Noah’s Floating Cross
In commenting on the next passage, I will cover all of the apologetics and logistical questions about the physical ark, the extent and manner of the flood, any change to the earth’s atmosphere and topography, and the dispersion of the animals across the globe afterwards. A few exceptions to that will feature in the gospel symbolism from here in 6:14-7:10. You should also hold a place in Peter’s two letters because the third chapter to both of his letters become a New Testament interpretation and application of this account.
Universal Judgment
Covenant Inclusion
Creational Preservation
Sacrificial Provision
About those points two through four, we will notice that the basic realities of the covenant that God will make with Noah on the other side of the Flood are anticipated and placed into the boat on this side of the Flood. That will teach us something about how the work of Christ does not eradicate the original plan of God, but in fact redeems and restores it.
Doctrine. When God judged the world the first time, He set a type and a norm, by sending a man to gather a people into a wooden wrath-shelter.
Universal Judgment
Remember the words from the end of last week’s text: ‘And God said to Noah, ‘I have determined to make an end of all flesh’ (v. 13). It is echoed here in five verses:
“For behold, I will bring a flood of waters upon the earth to destroy all flesh in which is the breath of life under heaven. Everything that is on the earth shall die … and every living thing that I have made I will blot out from the face of the ground … And all flesh died … Everything on the dry land … He blotted out every living thing” (6:17; 7:4, 21, 22, 23).
This is a clear, universal judgment. In 7:4, where God reveals what is coming, the regular Hebrew word for ‘rain’ (מָטַר) is used—so that it accumulates gradually at first—rather than something indicating an immediate monsoon. It may have been fitting for the fear of the death that awaited them to be drawn out over a period of a few days.

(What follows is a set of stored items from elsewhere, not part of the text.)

Lemma NoDup_blocks_from k a i n : (k < 7)%nat → NoDup (blocks_from k a i n).
Proof.
  intros Hk. revert i. induction n as [|n IH]; intros i; cbn [blocks_from]; constructor; [|done].
  rewrite elem_of_blocks_from. intros (j & Hj & E). apply block_inj in E; [lia|done].
Qed.

Lemma NoDup_blocks k a : (k < 7)%nat → NoDup (blocks k a).
Proof. apply NoDup_blocks_from. Qed.

Lemma length_blocks k a : length (blocks k a) = Z.to_nat (bpa k).
Proof. unfold blocks. generalize 0. induction (Z.to_nat (bpa k)); intros; simpl; auto. Qed.

(** ** The invariant *)

Definition arena_pages (x : arena) : Z := match a_desc x with Some _ => 1 | None => free_cnt x end.

(** The part of a free list inside one page. *)
Definition of_page (a : Z) (l : list Z) : list Z := base.filter (in_page a) l.

(** A request for [n] bytes served at [p] by the arena [x] at [a]. *)
Definition placed (a : Z) (x : arena) (p n : Z) : Prop :=
  match a_desc x with
  | Some k => (k < 7)%nat ∧ is_block k a p ∧ n ≤ bsz k
  | None => p = a + ARENA_SIZE ∧ n ≤ PGSIZE * free_cnt x - ARENA_SIZE
  end.

Record blocks_ok (e : option Z) (P : palloc) (F : nat → list Z) (A : gmap Z arena) (live : gmap Z Z) : Prop := {
  b_arena a x : A !! a = Some x →
    magic x = ARENA_MAGIC ∧ 0 < arena_pages x ∧
    ∃ i, a = page Kernel P i ∧ run Kernel P i (arena_pages x) true;
  b_apart a x a' x' : A !! a = Some x → A !! a' = Some x' → a < a' → a + PGSIZE * arena_pages x ≤ a';
  b_big a x : A !! a = Some x → a_desc x = None → is_Some (live !! (a + ARENA_SIZE));
  b_small a x k : A !! a = Some x → a_desc x = Some k →
    (k < 7)%nat ∧ free_cnt x = Z.of_nat (length (of_page a (F k))) ∧
    (e = Some a ∨ free_cnt x < bpa k) ∧ ∀ p, is_block k a p → p ∈ F k ∨ is_Some (live !! p);
  b_nodup k : (k < 7)%nat → NoDup (F k);
  b_free k p : (k < 7)%nat → p ∈ F k →
    live !! p = None ∧ ∃ a x, A !! a = Some x ∧ a_desc x = Some k ∧ is_block k a p;
  b_live p n : live !! p = Some n → 0 < n ∧ ∃ a x, A !! a = Some x ∧ placed a x p n
}.

(** A page belongs to at most one arena. *)
Lemma arena_unique e P F A live a x a' x' p :
  blocks_ok e P F A live → A !! a = Some x → A !! a' = Some x' →
  in_page a p → in_page a' p → a = a'.
Proof.
  intros Hok Ha Ha' Hp Hp'. unfold in_page in *. rewrite PGSIZE_val in *.
  destruct (b_arena _ _ _ _ _ Hok a x Ha) as (_ & H1 & _).
  destruct (b_arena _ _ _ _ _ Hok a' x' Ha') as (_ & H2 & _).
  destruct (Z.lt_trichotomy a a') as [H|[H|H]]; [|done|];
    [assert (H3 := b_apart _ _ _ _ _ Hok a x a' x' Ha Ha' H)
    |assert (H3 := b_apart _ _ _ _ _ Hok a' x' a x Ha' Ha H)]; rewrite PGSIZE_val in *; lia.
Qed.

(** The free list of [k] has, in the page of an arena of [k], blocks of that
    arena. *)
Lemma of_page_blocks e P F A live a x k p :
  blocks_ok e P F A live → A !! a = Some x → a_desc x = Some k → p ∈ of_page a (F k) → is_block k a p.
Proof.
  intros Hok Ha Hk Hp. apply list_elem_of_filter in Hp as [Hin Hp].
  destruct (b_small _ _ _ _ _ Hok a x k Ha Hk) as (Hk7 & _).
  destruct (b_free _ _ _ _ _ Hok k p Hk7 Hp) as (_ & a' & x' & Ha' & _ & Hb).
  assert (a = a') as ->; [|done].
  eapply (arena_unique _ _ _ _ _ a x a' x' p Hok); try done. by eapply is_block_in_page.
Qed.

(** An arena that counts all its blocks free has them all on the list. *)
Lemma all_free e P F A live a x k p :
  blocks_ok e P F A live → A !! a = Some x → a_desc x = Some k → bpa k ≤ free_cnt x →
  is_block k a p → p ∈ F k.
Proof.
  intros Hok Ha Hk Hfull Hp.
  destruct (b_small _ _ _ _ _ Hok a x k Ha Hk) as (Hk7 & Hcnt & _).
  assert (Hperm : of_page a (F k) ≡ₚ blocks k a).
  { apply submseteq_length_Permutation.
    - apply NoDup_submseteq; [apply NoDup_filter, (b_nodup _ _ _ _ _ Hok k Hk7)|].
      intros q Hq. apply elem_of_blocks; [done|]. by eapply of_page_blocks.
    - rewrite length_blocks. lia. }
  assert (Hin : p ∈ of_page a (F k)) by (rewrite Hperm; by apply elem_of_blocks).
  by apply list_elem_of_filter in Hin as [_ ?].
Qed.

(** Live blocks are inside their arena, and do not overlap. *)
Lemma placed_range a x p n :
  placed a x p n → a + ARENA_SIZE ≤ p ∧ p + n ≤ a + PGSIZE * arena_pages x.
Proof.
  unfold placed, arena_pages. destruct (a_desc x) as [k|].
  - intros (Hk & Hb & Hle). pose proof (is_block_bounds k a p Hk Hb). lia.
  - intros (-> & Hle). lia.
Qed.

Lemma live_disjoint e P F A live p n q m :
  blocks_ok e P F A live → live !! p = Some n → live !! q = Some m → p < q → p + n ≤ q.
Proof.
  intros Hok Hp Hq Hlt.
  destruct (b_live _ _ _ _ _ Hok p n Hp) as (Hn & a & x & Ha & Hx).
  destruct (b_live _ _ _ _ _ Hok q m Hq) as (Hm & a' & x' & Ha' & Hx').
  pose proof (placed_range _ _ _ _ Hx). pose proof (placed_range _ _ _ _ Hx'). unfold ARENA_SIZE in *.
  destruct (Z.lt_trichotomy a a') as [Hl|[<-|Hl]].
  - pose proof (b_apart _ _ _ _ _ Hok a x a' x' Ha Ha' Hl). lia.
  - rewrite Ha in Ha'. injection Ha' as <-. unfold placed in *. destruct (a_desc x) as [k|]; [|lia].
    destruct Hx as (Hk & Hb & Hle), Hx' as (_ & Hb' & _).
    pose proof (is_block_apart k a p q Hk Hb Hb' Hlt). lia.
  - pose proof (b_apart _ _ _ _ _ Hok a' x' a x Ha' Ha Hl). lia.
Qed.

(** With nothing handed out, there are no arenas. *)
Lemma nothing_live P F A : blocks_ok None P F A ∅ → A = ∅.
Proof.
  intros Hok. apply map_eq. intros a. rewrite lookup_empty. destruct (A !! a) as [x|] eqn:Ha; [exfalso|done].
  destruct (a_desc x) as [k|] eqn:Hk.
  - destruct (b_small _ _ _ _ _ Hok a x k Ha Hk) as (Hk7 & Hcnt & [?|Hlt] & Hall); [done|].
    assert (Hsub : blocks k a ⊆+ of_page a (F k)).
    { apply NoDup_submseteq; [by apply NoDup_blocks|]. intros p Hp. apply elem_of_blocks in Hp; [|done].
      apply list_elem_of_filter. split; [by eapply is_block_in_page|].
      destruct (Hall p Hp) as [?|[? E]]; [done|]. by rewrite lookup_empty in E. }
    apply submseteq_length in Hsub. rewrite length_blocks in Hsub. lia.
  - destruct (b_big _ _ _ _ _ Hok a x Ha Hk) as [? E]. by rewrite lookup_empty in E.
Qed.

(** ** Handing out and taking back a block of an arena *)

Lemma of_page_cons_in a p l : in_page a p → of_page a (p :: l) = p :: of_page a l.
Proof. intros. by apply filter_cons_True. Qed.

The work ‘ark’ (תֵּבָה) ordinarily means a box or chest.1 It is used in Exodus2 about the basket that the infant Moses was placed in upon the Nile to escape Pharaoh’s purge. Clearly this was more to ocean-liner scale, as one estimate, converting the ancient measurements to ours, has it at “450 feet long, 75 feet wide, and 45 feet high,”3 the length being “one and a half football fields.”4 And while we don’t know much about what ‘gopher wood’ (v. 14) is, it is interesting that the three-letter root of the word for ‘pitch’ (v. 14) which Noah is instructed to cover the wood with for sealing is k-p-r (כֹּפֶר), the very same as the Hebrew word for “atonement,” from which we derive the holiday Yom Kipper, or “day of atonement.” Now that may be, as one commentator says, “a happy verbal coincidence,”5 but this covering is to insulate Noah and his family from the waters of divine judgment.
Covenant Inclusion
Note the address to Noah: ‘But I will establish my covenant with you, and you shall come into the ark, you, your sons, your wife, and your sons’ wives with you’ (v. 18). The audience is the patriarch. It is inclusive of all under his roof, which may, for the sake of clarity of the account, include three other distinct homes coming from him. After all, all three sons are depicted as married. We who have studied covenant theology are “so far up the road” that it is easy to skip the most simple things we are supposed to take from this. For Noah, what mattered what God’s word of promise, as Calvin said, “we freely embrace the commands of God when a promise is attached to them.”6 For Noah, the only question was, “Am I going to make it? Is this going to work? What’s going to happen to my wife and children?” And God’s word here to him is, in effect, I will bind myself to you in that narrow strip of wood at sea.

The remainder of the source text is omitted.